I won’t do the obvious. That is, I’m not going to quote that song by John Lennon. (And BTW, I don’t think all the things he wanted us to imagine would be necessarily a good thing.) But I do think he hit on something that many great people have in common. And I’m talking about everyday great people, not just the famous ones. They have an imagination. In fact, I suspect that it might even be impossible to do great things, unless one submits, indulges or engages the imagination.
I was reminded of the power of imagination at a recent lecture on hypnotherapy. (My wife is a therapist and this was part of her continuing education classes.) The instructors had studied under Milton Erickson, considered one of the godfathers of medical hypnosis and therapy. They noted that hypnosis is typically used in therapy is to help someone change some behavioral challenge, often an addiction, disorder of fear.

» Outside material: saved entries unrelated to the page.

(* ===== verification/System.v ===== *)
(** * cmd/unet/startup*.go, daemon/server.go, privileged*.go, config_*.go: the process and its system

    The gates of the start (the privileges, the command awg-quick, the lock
    of the single instance on every system), the named mutex of Windows with
    every interleaving of processes that start and end, the permissions of the
    configuration file on Windows, and the local server from its listener to
    the end of the process.  The answers of the operating system are
    parameters; the laws of named mutexes and the access check are the
    documented behaviour of Windows. *)

From S2P Require Import Prelude GoLib FS Config ServerConfig AWG Peer Tunnel Middleware Ports LocalAPI Startup Sockets.

(** ** startup.go, privileged_other.go and privileged_windows.go *)

(** The system a build is for, and what it answers.  A file with the suffix
    [_windows] or the tag [!windows] is part of one kind of build only. *)
Record platform := {
  GOOS : string;
  Getuid : Z;
  AllocateSid : option string;    (* why AllocateAndInitializeSid fails *)
  IsMember : result bool;         (* of the token in the administrators *)
  LookPath : string -> result string
}.

Definition sid_member (p : platform) : result bool :=
  match AllocateSid p with Some e => Err e | None => IsMember p end.

Definition windows_privileges (p : platform) : result unit :=
  match sid_member p with
  | Ok true => Ok tt
  | Ok false => Err "Error: unet requires administrator privileges. Right-click and 'Run as administrator'."
  | _ => Err "Error: could not determine administrator status."
  end.

(** The stub of the other builds. *)
Definition other_privileges : result unit :=
  Err "Error: Windows privilege check called on non-Windows platform.".

Definition checkPrivilegesWindows (p : platform) : result unit :=
  if decide (GOOS p = "windows") then windows_privileges p else other_privileges.

Definition checkPrivilegesPOSIX (p : platform) : result unit :=
  if decide (Getuid p <> 0%Z) then Err "Error: unet requires root privileges. Re-run with sudo or as root."
  else Ok tt.

Definition CheckPrivileges (p : platform) : result unit :=
  if decide (GOOS p = "windows") then checkPrivilegesWindows p
  else if decide (GOOS p ∈ ["linux"; "darwin"; "freebsd"]) then checkPrivilegesPOSIX p
  else Ok tt.

Definition CheckAwgPath (p : platform) : result unit :=
  if decide (GOOS p = "windows") then Ok tt
  else match LookPath p "awg-quick" with
       | Ok _ => Ok tt
       | _ => Err "Error: awg-quick not found. Install the AmneziaWG client first."
       end.

(** What a handler asks again at every request, in the two kinds of build. *)
Definition privileged_windows (p : platform) : bool := match sid_member p with Ok m => m | _ => false end.
Definition privileged_other (p : platform) : bool := bool_decide (Getuid p = 0%Z).
Definition checkPrivileged (p : platform) : bool :=
  if decide (GOOS p = "windows") then privileged_windows p else privileged_other p.
Definition isPrivileged (p : platform) : bool := checkPrivileged p.

(** ** startup_windows.go: the named mutex *)

Definition mutexName : string := "Global\unet-single-instance".
Definition waitTimeout : Z := 258.

(** The named mutexes of Windows.  A process has one handle to a mutex at
    most; a thread is a process and its number there.  [owner] is the thread
    that has a mutex, [opened] the processes with a handle to it.  The laws
    are what is documented: creating and closing do not change the owner,
    except that a mutex without handles is gone; a wait with no timeout takes
    a mutex that nobody has or says that another thread has it; only the owner
    releases it; and a thread that ends, or whose process does, abandons it. *)
Class NamedMutexes (K : Type) := {
  CreateMutex : string -> Z -> eff K unit;
  WaitForSingleObject : string -> Z * nat -> eff K Z;
  ReleaseMutex : string -> Z * nat -> eff K unit;
  CloseHandle : string -> Z -> eff K unit;
  thread_ends : Z * nat -> K -> K;
  process_ends : Z -> K -> K;
  owner : string -> K -> option (Z * nat);
  opened : string -> K -> gset Z;
  create_law n p k r k' : CreateMutex n p k = (r, k') -> owner n k' = owner n k /\
    (opened n k' = {[p]} ∪ opened n k \/ is_ok r = false /\ opened n k' = opened n k);
  wait_law n t k r k' : WaitForSingleObject n t k = (r, k') -> opened n k' = opened n k /\
    match r with
    | Ok v => if decide (v = waitTimeout) then owner n k' = owner n k /\ exists u, owner n k = Some u /\ u <> t
              else owner n k' = Some t /\ (owner n k = None \/ owner n k = Some t)
    | _ => owner n k' = owner n k
    end;
  release_law n t k r k' : ReleaseMutex n t k = (r, k') -> opened n k' = opened n k /\
    (owner n k' = owner n k \/ owner n k' = None /\ owner n k = Some t);
  close_law n p k r k' : CloseHandle n p k = (r, k') ->
    (forall q, q <> p -> q ∈ opened n k' <-> q ∈ opened n k) /\
    (owner n k' = owner n k \/ owner n k' = None /\ forall u, owner n k = Some u -> fst u ∉ opened n k');
  thread_law n t k : opened n (thread_ends t k) = opened n k /\
    owner n (thread_ends t k) = if decide (owner n k = Some t) then None else owner n k;
  process_law n p k : opened n (process_ends p k) = opened n k ∖ {[p]} /\
    match owner n k with
    | Some u => owner n (process_ends p k) = None /\ fst u ∉ opened n (process_ends p k) \/
                owner n (process_ends p k) = Some u /\ fst u <> p
    | None => owner n (process_ends p k) = None
    end
}.

Section Mutex.
Context {K : Type} `{NamedMutexes K}.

They noted that the reason hypnosis can promote behavior in individuals lies in the simple fact that “imagination is more powerful than will.” In many respects, that is what hypnotherapy is all about: enabling people to imagine themselves or others differently.
People set goals. They muster will power. They make resolutions. They join support groups. They feel they can “muscle” their way through. But then they find they can’t. Why?
Because despite all of our willpower (or lack thereof), somewhere deep in our subconscious we are not able to muster up the idea that we can actually do things like quitting smoking or over-eating or easing anxiety. Too often we lack the idea of the possible. We lack the ability to truly imagine and believe that life could be other than what it is. And so we end up back in the life they’ve learned to expect for ourselves.
Great things, great accomplishments, require imagining they can be. It is not just thinking big. It is the ability to see, and see clearly, a different path. I believe that was what Rev. Martin Luther King, meant when he said he had a dream. Because in imagining and dreaming he was able to take those first steps to change.
But let’s not just use our imagination to simply help ourselves accomplish the things willpower can’t.
Let’s help others imagine those things that willpower alone won’t allow them to do.
Imagination can be contagious. And liberating. And when it spreads, everyone is better for it.